Dr. Gabi Anton (Mitte) moderiert den Vortrag von Dr. Ling Deng (rechts) an.

Mikrobiom – das bekannte Unbekannte

Das Mikrobiom spielt bei zahlreichen Krankheiten eine Rolle – zum Beispiel bei chronisch-entzündlichen Darmerkrankungen, bei Hautekzemen oder Lungenleiden. Es wirkt sich sogar auf Organe wie zum Beispiel das Gehirn aus, zu denen es selbst gar keine direkte Verbindung hat. Zurecht ist es als Forschungsgebiet immer stärker in den Fokus gerückt. Um dabei verlässliche Ergebnisse zu erzielen, spielt die Technik der Probennahme und -lagerung eine große Rolle.
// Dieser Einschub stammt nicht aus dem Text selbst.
(* ===== verification/_CoqProject ===== *)
-Q . S2P
Prelude.v
PoolMath.v
PoolState.v
PoolModel.v
PoolFacts.v
PoolSafety.v
PoolSpec.v
PoolProps.v
PoolWitness.v
Js.v
Enums.v
EventStore.v
Service.v
Ledger.v
LedgerProps.v
Obligation.v
ObligationProps.v
Lockbox.v
LockboxProps.v
Mandate.v
MandateProps.v
Loan.v
Servicing.v
SandboxCredit.v
LoanProps.v
ServicingProps.v
LoanLedger.v
RepaymentProps.v
ScheduleProps.v
LoanBook.v
AcceptanceProps.v
Application.v
Decision.v
DecisionProps.v
Risk.v
RiskProps.v
Spend.v
SpendProps.v
SpendDays.v
Router.v
RouterProps.v
Trading.v
Matching.v
Facility.v
Settlement.v
FacilityProps.v
Desk.v
DeskProps.v
SettlementProps.v
MatchingProps.v
Quota.v
QuotaProps.v
QuotaCapacity.v
AbusePolicy.v
AbuseControl.v
AbuseProps.v
AbuseBudget.v
Identity.v
IdentityProps.v
Scenarios.v
CreditScenarios.v
LoanScenarios.v
ApplicationScenarios.v
TradingScenarios.v
QuotaScenarios.v
AbuseScenarios.v
IdentityScenarios.v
Der German Biobank Node (GBN) lud am 15. September 2022 zu einem Workshop mit dem Thema „Biobanking in Microbiome Research“ ein, um Mikrobiom-Forscher*innen und Biobank-Vertreter*innen zusammenzubringen. Ausgerichtet wurde die Veranstaltung von der Hannover Unified Biobank (HUB), Partner-Biobank der German Biobank Alliance (GBA). Rund 50 Interessierte aus Forschung und Biobanking nahmen teil.
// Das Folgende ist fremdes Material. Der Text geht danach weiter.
(* ===== verification/Prelude.v ===== *)
(** * IPO.ONE credit kernel: a verification library

    ** The program

    IPO.ONE is a sandbox credit platform written in JavaScript.  Its core is a set
    of in-memory services over shared domain code: an event store that records
    evidence, a double-entry ledger, lockboxes that capture revenue, mandates that
    bound what an agent may do, credit lines, spend policies, obligations, and a
    router that pays obligations from captured revenue.  Beside them stand two
    self-contained models: a secured lending pool (the reference for on-chain
    contracts) and the sandbox loan, from the application and its decision through
    the acceptance of the offer, execution, interest, repayment and servicing to
    write-off.  On top of a loan, trading capital: a request matched with a
    provider's mandate, and a synthetic trading facility that both sides fund.  In
    front of the platform's commands, a service that budgets requests over a store of
    quotas.

    ** Files and what they model

    - Prelude: [DomainError] (src/packages/domain/src/errors.js), results, the
      state-and-error monad [M] with its weakest-precondition rules, JavaScript
      maps, sums.
    - PoolMath, PoolState, PoolModel: the secured pool
      (secured-pool-reference-math.js, -state.js and -model.js of
      src/packages/domain/src/); PoolSpec is its abstract specification, PoolFacts,
      PoolSafety and PoolProps the proofs, PoolWitness concrete pools.
    - Js: values, serialization, identifiers and validators (ids.js,
      validators.js); the class [Platform] holds what comes from outside.
    - Enums: enumerations and transition tables (enums.js, state-machines.js).
    - EventStore: the event store (src/modules/event-audit/src/event-store.js) and
      the system record [Sys] every service shares; Service: how a service's
      methods run on its own fields and the shared system.
    - Ledger, Obligation, Lockbox, Mandate, Risk, Spend, Router, each with a
      [...Props] file, and SpendDays (the totals of a policy's days): the services of src/modules/ledger, obligation, lockbox,
      authorization (mandate-service.js), risk, spend-policy and payment
      (repayment-router.js).  A service that owns another has it as a field of its
      state, as src/packages/mvp-flow/src/services.js wires them: the lockboxes own
      the ledger, credit lines and spend policies own the mandates, the router owns
      lockboxes, obligations and credit lines.
    - Loan: the acceptance of an offer and the obligation made from it
      (credit-acceptance.js); Servicing: sandbox-servicing.js; SandboxCredit:
      sandbox-credit.js.  LoanProps (invariant, interest), ServicingProps,
      LoanLedger (transactions), RepaymentProps, ScheduleProps, AcceptanceProps and
      LoanBook (a loan with its postings) hold the proofs.
    - Application: intents and offers (credit-contracts.js); Decision: the evidence
      snapshot, the decision, its passport and its offer (risk-evidence.js,
      credit-decision.js); DecisionProps the proofs, to the loan.
    - Trading: what the trading files share, their enumerations and checks;
      Matching, Facility, Settlement: trading-capital-matching.js, -facility.js and
      -settlement.js.  FacilityProps holds what a stored facility satisfies, Desk a
      facility with its orders and the sequences of requests on it, DeskProps,
      SettlementProps and MatchingProps the proofs.
    - Quota: the in-memory quota store of src/modules/abuse-control/src/ and the
      contract of its requests (in-memory-quota-store.js, quota-store-contract.js,
      abuse-utils.js); QuotaProps the proofs on rates, QuotaCapacity on capacities.
    - AbusePolicy, AbuseControl: the classes of requests and their limits, and the
      service that admits and completes requests on the quota store (abuse-policy.js,
      abuse-contexts.js, abuse-control-service.js), its methods split where they wait.
      AbuseProps has the event loop that interleaves them, AbuseBudget joins the
      service, the policy and the store.
    - Identity, IdentityProps: principals, subjects and their accounts
      (src/modules/identity/src/identity-service.js).
    - Scenarios, CreditScenarios, LoanScenarios, ApplicationScenarios,
      TradingScenarios, QuotaScenarios, AbuseScenarios, IdentityScenarios: concrete platforms and runs of the code on them, at which the
      theorems are applied.

    ** How code becomes definitions

    A method of a service is a function in [M S A], from a state to a result and a
    state: a throw keeps what was written before it.  Pure functions that may throw
    return [result A].  A BigInt or a validated amount is a [Z]; the pool's 256-bit
    range check is kept, as is the limit of 78 digits on amounts.  A [Date] is its
    time value in milliseconds.  A [Map] that is iterated is an association list in
    insertion order.  Objects that reach a hash or a check for personal data are
    built as [json] values with their field names.  Frozen or cloned objects are
    values; the one shared mutable object, the pool's position, is read and written
    through its account id.

    ** What is assumed

    [Platform] gives random identifiers, the clock, SHA3-256, the parsing of dates
    and [localeCompare].  [PlatformLaws]: identifiers do not repeat and use
    hexadecimal digits and hyphens.  [LocaleLaws]: [localeCompare] is a consistent
    order (used only for the order of due dates and of matched mandates).  [DateLaws]: an accepted date is
    an instant of the language.  [accounts_distinct]: the hashes of a loan's ledger
    accounts differ.  [DigestLaws]: a digest has 64 hexadecimal digits.  [reads]: the
    platform reads back the times a decision writes.  [days_pass]: while the spends
    of a policy are counted the clock does not return to a day it left.  The scenario
    files prove each law of a concrete platform.

    ** What is proved

    - Pool: in every execution each action takes exactly the step specified for it,
      with its interest, price, collateral and liquidity conditions ([pool_step],
      labelled by the action and its time); the accounting check at the end of a
      transition never fires below 2^120; the share price never falls through
      deposits, withdrawals, loans and repayments; bad debt and liquidation; no profit
      from rounding; other accounts are untouched.
    - Ledger: always balanced, postings move exactly the accounts they name,
      posting twice under one key posts once.
    - Obligations, lockboxes, mandates, credit lines, spend policies: their
      invariants over every sequence of calls, the exact effect of the operations
      that move amounts, and that approvals imply the conditions they stand for; a
      policy's total of the day is what was approved on it, and no day's approvals
      exceed the daily limit.
    - Router: what a route applies to each obligation, takes from the lockbox and
      releases on the credit line; earliest due first; idempotent.
    - Loans: the schedule spreads the principal; interest does not depend on how
      often it is computed; a repayment succeeds whenever it can and follows the
      waterfall; servicing of a loan that is not written off or closed is total,
      idempotent and agrees with the days past due, and it reopens a written-off one;
      offers are accepted once; after any sequence of operations the ledger accounts
      show the loan's balances less what was written off.
    - Applications: which are approved and what their offers say; an approval's
      reasons rest on finalized evidence; an application within the policy whose
      evidence is clear can be carried through to a loan.
    - Trading capital: the matches of a request are the first compatible mandates;
      a proposal is bilaterally accepted exactly when both sides' own actors accepted
      its terms, and a facility is created from it exactly before its deadline; under every sequence of requests a facility's exposure, capital and
      equity agree with its orders and contributions, protection only tightens, and a
      request on an old version is refused; an active facility can be wound down to a
      settlement that returns each contribution, except one whose evaluation reached
      FLATTEN, which can never be.
    - Quotas: however calls are ordered, what is admitted in a fixed window of a rate stays
      within its limit; the units counted at a capacity are those of running requests
      and those that were kept, as long as only kept ones are released; releasing what
      a running request holds makes every later call fail.
    - Request budgets: under every interleaving of the service's methods an
      admission's handler runs at most once and its end is reported at most once, and
      what a bucket is granted in a fixed window is within the policy's limit.
    - Identities: an account belongs to one subject, a subject to one principal, and
      each lists exactly what belongs to it, after any calls.
    - Events are append-only with consecutive versions; amounts survive printing
      and parsing.

    ** Fuel and bounds

    Every loop of the modelled code is structural here, except the pool's accrual
    over periods, whose fuel is the number of periods computed from the clock
    ([accrual_terminates] shows it is enough).  The bound 2^120 on the pool's
    amounts keeps every product below the 2^256 range check.

    ** Not modelled

    The HTTP servers and the web application, SQL persistence, the asynchronous
    command gateway, authentication and approval workflows, the SQL store of the
    request quotas with its transactions, blockchain and trading
    venue adapters and the release tooling: they are I/O around the code above or
    depend on services outside the repository.  The plugin, rail, payment, settlement
    and admin services, credit learning and the evidence behind a trading
    credit profile are not modelled; the profile is a record of what matching
    reads of it.  Timestamps beyond the range of the language's dates are left out
    of the loans' theorems ([time_ok]). *)

From stdpp Require Import base tactics list strings numbers gmap.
Forschung bisher eurozentristisch

Dass für die Mikrobiom-Forschung nicht nur Stuhlproben interessant sind, sondern auch Hautproben, verschiedenste Abstriche sowie Biopsien, erläuterte Dr. Elke Rodriguez in ihrem Vortrag „The skin microbiome in health and diesease“. Die Forschung sei jedoch viel zu fokussiert auf den europäischen Raum, sagte Prof. Mathieu Groussin, der über „Biobanking the worldwide diversity of human-associated gut microbes“ sprach. Ziel der von Groussin gegründeten Initiative „Global Microbiome Conservancy“ sei es deshalb, Bioproben in verschiedenen Teilen der Welt zu sammeln. Auch gebe es einen Unterschied im Mikrobiom von städtischen Populationen im Vergleich zu ländlichen – es ist weniger divers. Die Gründe dafür seien jedoch noch nicht vollständig geklärt; Ernährungsgewohnheiten könnten eine Rolle spielen oder der Einsatz von Antibiotika. Um der Forschung eine differenziertere Probengrundlage zu bieten, soll für die umfangreiche Probensammlung der Initiative eine Biobank in Kiel aufgebaut werden.
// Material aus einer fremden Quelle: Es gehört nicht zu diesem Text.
Definition check_fields (state : PoolState) : result unit :=
  assertReferenceUint "state.cashAssets" (cashAssets state) false ;;
  assertReferenceUint "state.grossDebtAssets" (grossDebtAssets state) false ;;
  assertReferenceUint "state.reservesAssets" (reservesAssets state) false ;;
  assertReferenceUint "state.badDebtAssets" (badDebtAssets state) false ;;
  assertReferenceUint "state.totalSupplyShares" (totalSupplyShares state) false ;;
  assertReferenceUint "state.totalDebtShares" (totalDebtShares state) false ;;
  assertReferenceUint "state.lastAccruedAt" (lastAccruedAt state) false ;;
  assertReferenceUint "state.marketDebtCapAssets" (marketDebtCapAssets state) false ;;
  assertReferenceUint "state.borrowerDebtCapAssets" (borrowerDebtCapAssets state) false ;;
  Ok ().

Record InvariantReport := MkReport {
  rep_lpClaimAssets : Z; rep_performingDebtAssets : Z; rep_aggregateSupplyClaims : Z; rep_positions : Z }.
(** The result is the accrual, the repayment of performing debt when there was
    one, and [badDebtRecoveredAssets]. *)
Definition repayPoolReferenceAssets (state : PoolState) (requestedAccountId : string) (amountAssets now : Z)
    : result (Accrual * option Repayment * Z) :=
  id ← assertReferenceAccountId requestedAccountId;
  assertReferenceUint "amountAssets" amountAssets true ;;
  accrued ← accrueInternal state now;
  let next := mutablePosition (acc_state accrued) id in
  let position := findPoolReferencePosition next id in
  if 0 <? pos_badDebtAssets position then
    unavailable_if (negb (debtShares position =? 0) || (pos_badDebtAssets position <? amountAssets))
      "bad-debt recovery must remain within the recognized amount" ;;
    let next := update_position id (add_positionBad (- amountAssets))
                  (move next amountAssets (- amountAssets) 0 (- amountAssets) 0 0) in
    assertPoolReferenceInvariants next ;;
    Ok (with_state accrued next, None, amountAssets)
  else
    repaid ← repayPerformingInternal next id amountAssets;
    let (next, repayment) := (repaid : PoolState * Repayment) in
    assertPoolReferenceInvariants next ;;
    Ok (with_state accrued next, Some repayment, 0).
Stoffwechselkrankheiten vorhersagen

In ihrem Vortrag „The gut microbiome, diet and cardiometabolic health” berichtete Dr. Cristina Menni über Ergebnisse aus der TwinsUK-Kohorte, die von dem renommierten Epidemiologen Prof. Tim Spector Anfang der Neunziger Jahre begründet wurde. So hätte die Predict-Studie Hinweise darauf geliefert, dass das Mikrobiom eines Menschen von den konsumierten Lebensmitteln beeinflusst wird. Bestimmte Mikroben im Darm seien darüber hinaus mit Biomarkern für Stoffwechselkrankheiten verknüpft. Mit diesen Markern stünde das Mikrobiom sogar in einem engeren Zusammenhang als zu genetischen Faktoren.

Komplexe Rolle der Bakteriophagen

Wie wiederum Bakteriophagen das Mikrobiom beeinflussen, diskutierte Dr. Li Deng in ihrem Vortrag „Peering into an unknown viral world: missing pieces in the study of virus-host interaction”. Bakteriophagen regulierten den Metabolismus, so Deng, indem sie Bakterien töteten oder durch horizontalen Gentransfer veränderten. Dies könne sie als „modernes Antibiotikum“ prädestinieren. Doch das Verständnis der Interaktionen zwischen Phagen und dem Mikrobiom stehe noch am Anfang – man könne sich einen Eisberg vorstellen, von dem zurzeit eine kleine Spitze sichtbar sei, der gigantische Rest aber noch unbekannt.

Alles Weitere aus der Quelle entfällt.